S. A. Brooke, Sermons, 1st series, p. 236.


References: Matthew 3:13-17.—Homiletic Magazine, vol. x., pp. 65, 224; Parker, Inner Life of Christ, vol. i., p. 90.


Verse 15

Matthew 3:15

I. We see from the text how faithfully Jesus observed the forms and duties of religion. Nothing invests the ordinary means of grace with such importance as to see our Lord, like one of ourselves, observing them. He was independent of all means, and stood in no need of such aids. Yet, able to walk without these crutches, He stoops to our condition, that He may teach us, by His own example, the devout, diligent use of all the means of grace. (1) He prayed. (2) He punctually attended worship in the house of God.

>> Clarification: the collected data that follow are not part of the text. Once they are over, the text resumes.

(** X5.  With a non-negative income and a non-negative inflation rate,
    retiring later never lowers the target corpus: it is 0 up to the current
    age and grows with every year after it. *)
Theorem calc_retirement_target_later (self : FinancialEngine) (retire_age' : Z)
    (Hswr : 0 < SAFE_WITHDRAWAL_RATE self)
    (Hirr : 0 <= INCOME_REPLACEMENT_RATIO self)
    (Hincome : 0 <= income self)
    (Hinflation : 0 <= inflation_rate self)
    (Hlater : (retire_age self <= retire_age')%Z) :
  exists (target target' : Q) (years years' : Z),
    calc_retirement_target self = Ok (target, years) /\
    calc_retirement_target (set_retire_age retire_age' self)
    = Ok (target', years') /\
    target <= target' /\ (years <= years')%Z.
Proof.
  assert (Hbase : 0 <= 1 + inflation_rate self) by lra.
  destruct (Z_le_gt_dec (retire_age' - age self) 0) as [Hy'|Hy'].
  - exists 0, 0, 0%Z, 0%Z.
    rewrite !calc_retirement_target_retired by (cbn; lia).
    repeat split; try lia. apply Qle_refl.
  - destruct (Z_le_gt_dec (retire_age self - age self) 0) as [Hy|Hy].
    + eexists 0, _, 0%Z, _.
      split; [apply calc_retirement_target_retired; exact Hy|].
      split; [apply (calc_retirement_target_working
                       (set_retire_age retire_age' self));
              [cbn; lia | exact (swr_nonzero self Hswr)]|].
      cbn [income inflation_rate set_retire_age
           INCOME_REPLACEMENT_RATIO SAFE_WITHDRAWAL_RATE retire_age age].
      split; [|lia].
      apply corpus_nonneg; try assumption.
      apply Qpower_0_le. exact Hbase.
    + eexists _, _, _, _.
      split; [apply calc_retirement_target_working;
              [lia | exact (swr_nonzero self Hswr)]|].
      split; [apply (calc_retirement_target_working
                       (set_retire_age retire_age' self));
              [cbn; lia | exact (swr_nonzero self Hswr)]|].
      cbn [income inflation_rate set_retire_age
           INCOME_REPLACEMENT_RATIO SAFE_WITHDRAWAL_RATE retire_age age].
      split; [|lia].
      apply corpus_le; try assumption.
      * apply Qle_refl.
      * apply Qpower_0_le. exact Hbase.
      * apply Qpower_le_compat_l; [lia | lra].
Qed.

Lemma calc_retirement_target_later_witness :
  exists (target target' : Q) (years years' : Z),
    calc_retirement_target sample_engine = Ok (target, years) /\
    calc_retirement_target (set_retire_age 67 sample_engine)
    = Ok (target', years') /\
    target <= target' /\ (years <= years')%Z.
Proof.
  apply (calc_retirement_target_later sample_engine 67);
    first [reflexivity | discriminate].
Defined.

(** ** The monthly requirement: when it is a number, and what it pays for *)

Section Payment.

Variable self : FinancialEngine.
Variables (target_corpus : Q) (years_to_retire : Z).
Hypothesis Hyears : (0 < years_to_retire)%Z.

Let months := (years_to_retire * 12)%Z.
Let rate := investment_return self / 12.
Let temp := (1 + rate) ^ months.

(** Over a whole number of years the growth factor is 1 only at the rates
    0 and -2. *)
Lemma growth_factor_eq_1 : temp == 1 <-> rate == 0 \/ rate == -2.
Proof.
  subst temp months.
  replace (years_to_retire * 12)%Z with (2 * (years_to_retire * 6))%Z by lia.
  rewrite Qpower_even_eq_1 by lia.
  split; intros [H|H]; [left | right | left | right]; lra.
Qed.

Lemma calc_monthly_savings_req_nonzero :
  ~ rate == 0 -> ~ rate == -2 ->
  exists m,
    calc_monthly_savings_req self target_corpus years_to_retire = Ok m /\
    m == rate * (target_corpus - savings self * temp) / (temp - 1).
Proof.
  intros H0 H2.
  assert (Ht : ~ temp == 1).
  { intro H. apply growth_factor_eq_1 in H. tauto. }
  eexists.
  rewrite calc_monthly_savings_req_unfold by exact Hyears.
  rewrite pmt_rate_nonzero by assumption.
  cbn [Py.bind]. split; [reflexivity|].
  fold rate. fold months. fold temp.
  field. split; [lra | exact H0].
Qed.

Lemma calc_monthly_savings_req_zero :
  rate == 0 ->
  exists m,
    calc_monthly_savings_req self target_corpus years_to_retire = Ok m /\
    m == (target_corpus - savings self * temp) / inject_Z months.
Proof.
  intros H0. eexists.
  rewrite calc_monthly_savings_req_unfold by exact Hyears.
  rewrite pmt_rate_zero by assumption.
  cbn [Py.bind]. split; [reflexivity|].
  fold rate. fold months. fold temp.
  field. apply months_nonzero. exact Hyears.
Qed.

Lemma calc_monthly_savings_req_minus2 :
  rate == -2 ->
  calc_monthly_savings_req self target_corpus years_to_retire
  = Raise NonFinite.
Proof.
  intros H2.
  assert (H0 : ~ rate == 0) by (rewrite H2; discriminate).
  assert (Ht : temp == 1) by (apply growth_factor_eq_1; now right).
  rewrite calc_monthly_savings_req_unfold by exact Hyears.
  unfold npf.pmt. rewrite np_pow_months by exact Hyears. cbn [Py.bind].
  fold rate. fold months. fold temp.
  replace (Py.eqb rate 0) with false by (symmetry; apply eqb_false; exact H0).
  rewrite np_div_ok by exact H0. cbn [Py.bind].
  unfold npf.np_div.
  replace (Py.eqb ((1 + rate * 0) * (temp - 1) / rate) 0) with true.
  - reflexivity.
  - symmetry. apply eqb_true. rewrite Ht. field. exact H0.
Qed.

End Payment.


Section Balance.

Variables (rate deposit : Q).

Lemma balance_after_closed (n : nat) (balance : Q) :
  ~ rate == 0 ->
  balance_after n rate deposit balance ==
  balance * (1 + rate) ^ Z.of_nat n
  + deposit * ((1 + rate) ^ Z.of_nat n - 1) / rate.
Proof.
  intro Hr. revert balance.
  induction n as [|n IH]; intro balance.
  - cbn. field. exact Hr.
  - cbn [balance_after]. rewrite IH.
    rewrite Nat2Z.inj_succ. unfold Z.succ.
    rewrite Qpower_succ by lia.
    field. exact Hr.
Qed.

Lemma balance_after_flat (n : nat) (balance : Q) :
  rate == 0 ->
  balance_after n rate deposit balance ==
  balance + inject_Z (Z.of_nat n) * deposit.
Proof.
  intro Hr. revert balance.
  induction n as [|n IH]; intro balance.
  - cbn. ring.
  - cbn [balance_after]. rewrite IH.
    rewrite Nat2Z.inj_succ. unfold Z.succ.
    rewrite inject_Z_plus, Hr. ring.
Qed.

End Balance.



(** For a non-negative return the requirement is the shortfall of the
    compounded savings times a positive factor that depends on the return and
    the horizon only. *)
Lemma payment_factor (ir : Q) (years_to_retire : Z) :
  0 <= ir -> (0 < years_to_retire)%Z ->
  exists c : Q,
    0 < c /\
    forall (self : FinancialEngine) (target_corpus : Q),
      investment_return self = ir ->
      exists m,
        calc_monthly_savings_req self target_corpus years_to_retire = Ok m /\
        m == (target_corpus
              - savings self * (1 + ir / 12) ^ (years_to_retire * 12)) * c.
Proof.
  intros Hir Hy.
  destruct (Qeq_dec (ir / 12) 0) as [H0|H0].
  - exists (/ inject_Z (years_to_retire * 12)). split.
    + apply Qinv_lt_0_compat. unfold Qlt. cbn. lia.
    + intros self t <-.
      destruct (calc_monthly_savings_req_zero self t years_to_retire Hy H0)
        as (m & E & Hm).
      exists m. split; [exact E|]. rewrite Hm. reflexivity.
  - assert (Hpos : 0 < ir / 12).
    { apply Qlt_shift_div_l; [reflexivity|]. rewrite Qmult_0_l.
      apply Qlt_leneq. split; [exact Hir|].
      intro H. apply H0. rewrite <- H. reflexivity. }
    assert (Ht : 1 < (1 + ir / 12) ^ (years_to_retire * 12))
      by (apply Qpower_1_lt; [lra | lia]).
    exists (ir / 12 / ((1 + ir / 12) ^ (years_to_retire * 12) - 1)). split.
    + apply Qlt_shift_div_l; lra.
    + intros self t <-.
      assert (H2 : ~ investment_return self / 12 == -2) by lra.
      destruct (calc_monthly_savings_req_nonzero self t years_to_retire
                  Hy H0 H2) as (m & E & Hm).
      exists m. split; [exact E|]. rewrite Hm.
      set (T := (1 + investment_return self / 12) ^ (years_to_retire * 12))
        in *.
      field. lra.
Qed.

(** X8.  With a non-negative investment return and retirement ahead, the
    monthly requirement is zero or negative exactly when the savings,
    compounded monthly over the horizon, already reach the target. *)
Theorem monthly_req_sign (self : FinancialEngine)
    (target_corpus : Q) (years_to_retire : Z)
    (Hyears : (years_to_retire > 0)%Z)
    (Hreturn : 0 <= investment_return self) :
  exists monthly : Q,
    calc_monthly_savings_req self target_corpus years_to_retire
    = Ok monthly /\
    (monthly <= 0 <->
     target_corpus
     <= savings self
        * (1 + investment_return self / 12) ^ (years_to_retire * 12)).
Proof.
  destruct (payment_factor (investment_return self) years_to_retire Hreturn)
    as (c & Hc & Hm); [lia|].
  destruct (Hm self target_corpus eq_refl) as (m & E & Heq).
  exists m. split; [exact E|].
  rewrite Heq.
  set (T := (1 + investment_return self / 12) ^ (years_to_retire * 12)).
  setoid_replace 0 with (0 * c) at 1 by ring.
  rewrite Qmult_le_r by exact Hc.
  split; intro H; lra.
Qed.

Lemma monthly_req_sign_witness :
  exists monthly : Q,
    calc_monthly_savings_req sample_engine 3342175 1 = Ok monthly /\
    (monthly <= 0 <->
     3342175
     <= savings sample_engine
        * (1 + investment_return sample_engine / 12) ^ (1 * 12)).
Proof.
  apply (monthly_req_sign sample_engine 3342175 1).
  - reflexivity.
  - discriminate.
Defined.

II. Let me exhort you to the diligent use of these means of grace. Can anything be plainer than this, that if our blessed Lord did not neglect the means of grace, much less should we, can we, afford to do so?

III. Let me exhort you to a devout use of these means of grace. For true religion does not lie in them. If religion be not in the heart it is nowhere. Trust not in mere outward duties, the most scrupulous and punctual attention to them. We are to use the means of grace diligently, yet devoutly, in dependence on the grace of God, that, bringing us into His presence and under His sanctifying power, we may be saved, not only from the punishment, but from the thraldom and love, of sin.

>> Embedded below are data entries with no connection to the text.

(** * Tree-measurement wizard: draft store, Step 1, Step 2 and Step 3 handlers

    A shallow embedding of the JavaScript sources

    - [src/app/TreeDataContext.jsx]  (the shared draft store),
    - [src/app/TreeDataForm.jsx]     (Step 1, [handleNext]),
    - [src/unnamed/part_000]         (Step 2, [BranchDetailsForm.handleNext]),
    - [src/unnamed/part_001]         (Step 3, two variants of
                                      [UploadScreen.handleSave]),

    followed by the properties of the multi-step form flow.

    Conventions of the embedding.

    - A JavaScript string is the list of its code units ([string]); code units
      above 255 are outside the model.
    - A JavaScript number is kept as the exact decimal it was read from
      ([number]); the engine holds the nearest double instead.  Underflow to
      zero and overflow to Infinity are applied when a number is read, and each
      comparison the handlers make ([<= 0], [< 1], truthiness, [isNaN]) is
      decided as it is on the double.
    - A handler runs to completion on the values its closure captured at
      render time; its effects (alerts, navigation, calls of the save service,
      writes to the store and to the component state) are threaded through a
      state-and-exception monad.  [console.log] and [console.error] output is
      not recorded. *)

From Stdlib Require Import ZArith NArith Ascii String List Bool Lia.
From Stdlib Require Import DecimalNat.
From stdpp Require Import base option gmap strings list fin_maps.

Local Open Scope string_scope.
Local Open Scope list_scope.

(** ** JavaScript numbers *)

Module Num.

(** [Dec neg m e] stands for [(-1)^neg * m * 10^e]. *)
Inductive number : Type :=
| NaN
| Infinity (neg : bool)
| Dec (neg : bool) (m : N) (e : Z).

Definition number_eqb (x y : number) : bool :=
  match x, y with
  | NaN, NaN => true
  | Infinity a, Infinity b => Bool.eqb a b
  | Dec a m e, Dec b m' e' => Bool.eqb a b && N.eqb m m' && Z.eqb e e'
  | _, _ => false
  end.

(** [dec_compare m e p q] compares [m * 10^e] with the fraction [p / q],
    for [q > 0]. *)
Definition dec_compare (m : N) (e : Z) (p q : Z) : comparison :=
  if (0 <=? e)%Z
  then (Z.of_N m * 10 ^ e * q ?= p)%Z
  else (Z.of_N m * q ?= p * 10 ^ (- e))%Z.

(** Rounding to the nearest double, ties to even, sends every magnitude up
    to [2^-1075] to zero and every magnitude from [2^1024 - 2^970] on to
    Infinity. *)
Definition underflows (m : N) (e : Z) : bool :=
  match dec_compare m e 1 (2 ^ 1075) with Gt => false | _ => true end.

Definition overflows (m : N) (e : Z) : bool :=
  match dec_compare m e (2 ^ 1024 - 2 ^ 970) 1 with Lt => false | _ => true end.

(** The number denoted by a decimal literal with sign [neg], digits [m] and
    decimal exponent [e]. *)
Definition of_decimal (neg : bool) (m : N) (e : Z) : number :=
  if underflows m e then Dec neg 0 0
  else if overflows m e then Infinity neg
  else Dec neg m e.

Definition of_nat (n : nat) : number := Dec false (N.of_nat n) 0.

(** [isNaN(x)] on a number. *)
Definition isNaN (x : number) : bool :=
  match x with NaN => true | _ => false end.

Definition is_zero (x : number) : bool :=
  match x with Dec _ m e => underflows m e | _ => false end.

(** JavaScript [x <= 0]. *)
Definition le0 (x : number) : bool :=
  match x with
  | NaN => false
  | Infinity neg => neg
  | Dec neg m e => neg || underflows m e
  end.

(** JavaScript [x < 1]: the double nearest to a positive decimal is below 1
    exactly when the decimal is below the midpoint [1 - 2^-54]. *)
Definition lt1 (x : number) : bool :=
  match x with
  | NaN => false
  | Infinity neg => neg
  | Dec neg m e =>
      neg || match dec_compare m e (2 ^ 54 - 1) (2 ^ 54) with Lt => true | _ => false end
  end.

(** A number is falsy when it is NaN, [+0] or [-0]. *)
Definition truthy (x : number) : bool :=
  negb (isNaN x) && negb (is_zero x).

End Num.

Export Num.

(** ** JavaScript strings *)

Module Str.

(** [StrWhiteSpaceChar] among the code units below 256: TAB, LF, VT, FF, CR,
    SP and NBSP. *)
Definition is_space (c : ascii) : bool :=
  let n := N_of_ascii c in
  ((9 <=? n) && (n <=? 13) || (n =? 32) || (n =? 160))%N.

Definition digit_of (c : ascii) : option N :=
  let n := N_of_ascii c in
  if ((48 <=? n) && (n <=? 57))%N then Some (n - 48)%N else None.

Definition is_digit (c : ascii) : bool :=
  match digit_of c with Some _ => true | None => false end.

Fixpoint trim_start (s : list ascii) : list ascii :=
  match s with
  | c :: r => if is_space c then trim_start r else s
  | [] => []
  end.

(** [String.prototype.trim]. *)
Definition trim (s : string) : string :=
  string_of_list_ascii
    (rev (trim_start (rev (trim_start (list_ascii_of_string s))))).

(** The longest run of decimal digits at the front of [s], as digit values,
    and what follows it. *)
Fixpoint span_digits (s : list ascii) : list N * list ascii :=
  match s with
  | c :: r =>
      match digit_of c with
      | Some d => let '(ds, rest) := span_digits r in (d :: ds, rest)
      | None => ([], s)
      end
  | [] => ([], [])
  end.

Definition digits_value_from (acc : N) (ds : list N) : N :=
  fold_left (fun a d => (a * 10 + d)%N) ds acc.

Definition digits_value (ds : list N) : N := digits_value_from 0 ds.

(** An optional sign at the front of [s]. *)
Definition read_sign (s : list ascii) : bool * list ascii :=
  match s with
  | "+"%char :: r => (false, r)
  | "-"%char :: r => (true, r)
  | _ => (false, s)
  end.

(** [ExponentPart]: [e] or [E], an optional sign and at least one digit;
    [0] when [s] does not start with one. *)
Definition exponent_part (s : list ascii) : Z :=
  match s with
  | c :: r =>
      if Ascii.eqb c "e" || Ascii.eqb c "E" then
        let '(neg, r') := read_sign r in
        match span_digits r' with
        | ([], _) => 0%Z
        | (ds, _) =>
            if neg then (- Z.of_N (digits_value ds))%Z
            else Z.of_N (digits_value ds)
        end
      else 0%Z
  | [] => 0%Z
  end.

(** [parseFloat] on a string: leading white space is skipped and the
    longest prefix that is a [StrDecimalLiteral] is read. *)
Definition parseFloat (s : string) : number :=
  let '(neg, u) := read_sign (trim_start (list_ascii_of_string s)) in
  if String.prefix "Infinity" (string_of_list_ascii u) then Infinity neg
  else
    let '(ip, r1) := span_digits u in
    let '(fp, r2) :=
      match r1 with
      | "."%char :: r => span_digits r
      | _ => ([], r1)
      end in
    match ip ++ fp with
    | [] => NaN
    | ds =>
        of_decimal neg (digits_value ds)
                   (exponent_part r2 - Z.of_nat (length fp))
    end.

(** [parseInt(s, 10)] on a string. *)
Definition parseInt10 (s : string) : number :=
  let '(neg, u) := read_sign (trim_start (list_ascii_of_string s)) in
  match span_digits u with
  | ([], _) => NaN
  | (ds, _) => of_decimal neg (digits_value ds) 0
  end.

End Str.

Export Str.

(** ** JavaScript values *)

#[warnings="-register-all"]
Inductive value : Type :=
| VUndefined
| VNull
| VBool (b : bool)
| VNum (n : number)
| VStr (s : string)
| VArr (l : list value)
| VObj (o : gmap string value).

(** An object literal, from its properties in source order (a later
    occurrence of a key wins, as in JavaScript). *)
Definition object (props : list (string * value)) : gmap string value :=
  fold_left (fun o kv => <[kv.1 := kv.2]> o) props ∅.

Module Conv.

Definition digit_char (d : N) : ascii := ascii_of_N (48 + d).

Fixpoint uint_digits (u : Decimal.uint) : list N :=
  match u with
  | Decimal.Nil => []
  | Decimal.D0 r => 0%N :: uint_digits r
  | Decimal.D1 r => 1%N :: uint_digits r
  | Decimal.D2 r => 2%N :: uint_digits r
  | Decimal.D3 r => 3%N :: uint_digits r
  | Decimal.D4 r => 4%N :: uint_digits r
  | Decimal.D5 r => 5%N :: uint_digits r
  | Decimal.D6 r => 6%N :: uint_digits r
  | Decimal.D7 r => 7%N :: uint_digits r
  | Decimal.D8 r => 8%N :: uint_digits r
  | Decimal.D9 r => 9%N :: uint_digits r
  end.

Definition digits_string (ds : list N) : string :=
  string_of_list_ascii (map digit_char ds).

(** The decimal digits of a natural number, most significant first
    (["0"] for zero). *)
Definition nat_digits (n : nat) : list N := uint_digits (Nat.to_uint n).

Definition nat_to_string (n : nat) : string := digits_string (nat_digits n).

Fixpoint strip_zeros (ds : list N) : list N :=
  match ds with
  | 0%N :: r => strip_zeros r
  | _ => ds
  end.

Definition zeros (n : nat) : list N := repeat 0%N n.

(** [Number::toString] for a positive finite number whose significant
    digits are [ds] (no leading and no trailing zero) and whose value is
    [0.ds * 10^n]. *)
Definition positive_to_string (ds : list N) (n : Z) : string :=
  let k := Z.of_nat (length ds) in
  if ((k <=? n) && (n <=? 21))%Z then
    digits_string (ds ++ zeros (Z.to_nat (n - k)))
  else if ((0 <? n) && (n <=? 21))%Z then
    digits_string (firstn (Z.to_nat n) ds) +:+ "." +:+
    digits_string (skipn (Z.to_nat n) ds)
  else if ((-6 <? n) && (n <=? 0))%Z then
    "0." +:+ digits_string (zeros (Z.to_nat (- n)) ++ ds)
  else
    let ex := (if (0 <=? n - 1)%Z then "+" else "-") +:+
              nat_to_string (Z.to_nat (Z.abs (n - 1))) in
    match ds with
    | [d] => digits_string [d] +:+ "e" +:+ ex
    | _ => digits_string (firstn 1 ds) +:+ "." +:+
           digits_string (skipn 1 ds) +:+ "e" +:+ ex
    end.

IV. In setting Christ before you as your pattern as well as propitiation, I am not calling you to a hopeless task. It is not by fits and starts that men become holy. It is not occasional, but prolonged, continuous, and lifelong efforts that are required; to be daily at it, always at it; resting but to renew the work; falling but to rise again. It is not with a rush and a spring that we are to reach Christ's character, attain to perfect saint-ship; but step by step, foot by foot, hand over hand, we are slowly, and often painfully, to mount the ladder, that rests on earth and rises to heaven.

T. Guthrie, The Way to Life, p. 175.


References: Matthew 3:15.—J. E. Vaux, Sermon Notes, 3rd series, p. 74. Matthew 3:16.—Spurgeon, Evening by Evening, p. 63. Matthew 3:16, Matthew 3:17.—Spurgeon, Sermons, vol. xvi., No. 909; A. Barry, Cheltenham College Sermons, p. 243. Matthew 3:17.—Clergyman's Magazine, vol. iii., p. 289. Matt 3—Homiletic Quarterly, vol. ii., p. 79.